(** * Blocks: text corpus readers and main-loop checkpoint extensions

    A shallow embedding of [blocks/datasets/one_billion_word.py]
    (classes [TextFile] and [OneBillionWord]) and of
    [blocks/extensions/saveload.py] (classes [SerializeMainLoop],
    [LoadTrainingState] and [SaveTrainingState]), together with the
    properties of these classes that the design document states.

    Python objects that are mutated in place (reader states, file
    objects, the main loop with its log, the file system) are threaded
    explicitly; a Python call that can raise returns a [result]. *)

From Stdlib Require Import ZArith Ascii String List Lia Bool.
From Stdlib Require Import DecimalString.
From Stdlib Require DecimalN DecimalPos.
From stdpp Require Import base option gmap strings list fin_maps.

Local Open Scope Z_scope.

(** ** Python values common to both files *)

Module Py.

(** The exception classes that the modelled code raises or meets.
    [ValueError] carries its message: a bare [raise ValueError] has the
    empty one, a file object that is used after [close()] raises
    [ValueError("I/O operation on closed file")]. *)
Inductive exn : Type :=
  | StopIteration
  | ValueError (msg : string)
  | KeyError (key : string)
  | IndexError
  | IOError (path : string)
  | Other (class_name : string).

Inductive result (A : Type) : Type :=
  | Ok (a : A)
  | Raise (e : exn).
Arguments Ok {A} a.
Arguments Raise {A} e.

#[global] Instance result_ret : MRet result := fun A a => Ok a.
#[global] Instance result_bind : MBind result := fun A B f m =>
  match m with
  | Ok a => f a
  | Raise e => Raise e
  end.

Definition closed_file_msg : string := "I/O operation on closed file".

(** [d[k]]: the subscript of a dict raises [KeyError] on a missing key. *)
Definition getitem (d : gmap string Z) (k : string) : result Z :=
  match d !! k with
  | Some v => Ok v
  | None => Raise (KeyError k)
  end.

(** [k in d] *)
Definition contains (d : gmap string Z) (k : string) : bool :=
  bool_decide (is_Some (d !! k)).

(** Truth value of an optional string: [None] and [''] are false. *)
Definition truthy (s : option string) : bool :=
  match s with
  | None => false
  | Some EmptyString => false
  | Some (String _ _) => true
  end.

(** *** Strings *)

Definition newline : ascii := "010"%char.
Lemma chunk_members (p : nat) (x : jsval) :
  exists rest, chunk p x = fst (build_fields build p (members x)) ++ rest.
Proof.
  destruct x as [| | | | |l|l];
    try (match goal with |- context [chunk p ?y] => exists (chunk p y) end; reflexivity).
  apply (chunk_tree_entries p (JArr l)).
Qed.

Lemma chunk_items (p : nat) (x : jsval) :
  chunk p x = fst (build_fields build p [("items"%string, x)]) ++ [].
Proof. rewrite build_fields_cons. cbn. now rewrite !app_nil_r. Qed.

Section Node.
Variable rec : heap -> value -> option heap.
Variable n : nat.
Hypothesis rec_runs : runs rec n.
Hypothesis rec_prim : forall h v, (forall c, v <> VRef c) -> rec h v = Some h.
Variable a : addr.
Variable h0 : heap.
Variable P : string -> nat.
Variable T : string -> jsval.
Hypothesis a_lt : a < length h0.
Hypothesis Hplaced : forall k, In k fields -> placed h0 a k (P k) (T k).
Hypothesis Hdisjoint : forall k k', In k fields -> In k' fields -> k <> k' ->
  P k + length (chunk (P k) (T k)) <= P k' \/ P k' + length (chunk (P k') (T k')) <= P k.
Hypothesis need_items : need (T "items") <= n.
Hypothesis need_fields : forall k, In k fields -> need (T k) <= S n.

Definition hi_of (k : string) : nat := P k + length (chunk (P k) (T k)).

Definition phase_task (k : string) (ents : list (string * jsval))
    (mk : nat -> string -> step) (run : heap -> option heap) : task :=
  Task (P k) (hi_of k) run (phase_post a h0 (P k) (hi_of k) ents mk).

Definition node_tasks : list task :=
  [phase_task "properties" (tree_entries (T "properties")) (fun _ key => AtProperty key)
     (fix_properties rec a);
   phase_task "items" [("items"%string, T "items")] (fun _ _ => AtItems) (fix_items rec a);
   phase_task "patternProperties" (tree_entries (T "patternProperties"))
     (fun _ key => AtPattern key) (fix_patternProperties rec a);
   phase_task "oneOf" (members (T "oneOf")) (fun j _ => AtMember "oneOf" j)
     (fun h => fix_complex rec a h "oneOf");
   phase_task "anyOf" (members (T "anyOf")) (fun j _ => AtMember "anyOf" j)
     (fun h => fix_complex rec a h "anyOf");
   phase_task "allOf" (members (T "allOf")) (fun j _ => AtMember "allOf" j)
     (fun h => fix_complex rec a h "allOf")].
(** * webgo, package [sse]: the client registry of [extensions/sse/client.go]

    The registry keeps a map from client id to [*Client].  The map is owned by
    one goroutine, [listener], which serves the requests that the public
    methods send on the [events] channel, one at a time and in arrival order.

    The embedding is shallow.  Go values that are shared by reference
    ([*Client], [chan *Message], the per-request response channels) live in
    stores of a [World] and are named by their index; the methods are
    functions from [World] to a [result]. *)

From Stdlib Require Import ZArith.
From stdpp Require Import gmap strings list fin_maps.

Module Sse.

Open Scope Z_scope.

(** ** Outcomes *)

(** A Go call returns, panics (nil dereference, [make] with a size the
    runtime refuses), or blocks for ever (send on a nil channel, or on an unbuffered channel
    nobody receives from; receive with nobody left to send). *)
Inductive result (A : Type) : Type :=
  | Ok (a : A)
  | Panic
  | Deadlock.
Arguments Ok {A} a.
Arguments Panic {A}.
Arguments Deadlock {A}.

#[global] Instance result_ret : MRet result := λ A a, Ok a.

#[global] Instance result_bind : MBind result := λ A B k r,
  match r with
  | Ok a => k a
  | Panic => Panic
  | Deadlock => Deadlock
  end.

#[global] Instance result_fmap : FMap result := λ A B f r,
  match r with
  | Ok a => Ok (f a)
  | Panic => Panic
  | Deadlock => Deadlock
  end.

(** ** Data, as in the source *)

(** [context.Context] and [http.ResponseWriter] are interfaces of the Go
    standard library.  The registry stores them and, for the context, calls
    [Done()]; a value is an opaque handle here.  A context is never nil (the
    contract of package [context]). *)
Record context_Context := MkContext { ctx_handle : nat }.
Record http_ResponseWriter := MkResponseWriter { rw_handle : nat }.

**About this task:** Only the lines that hold the word "gmap" are wanted; each should be pulled from the records.

**Task answer:**
From stdpp Require Import base option gmap strings list fin_maps.
Definition getitem (d : gmap string Z) (k : string) : result Z :=
Definition contains (d : gmap string Z) (k : string) : bool :=
From stdpp Require Import gmap strings list fin_maps.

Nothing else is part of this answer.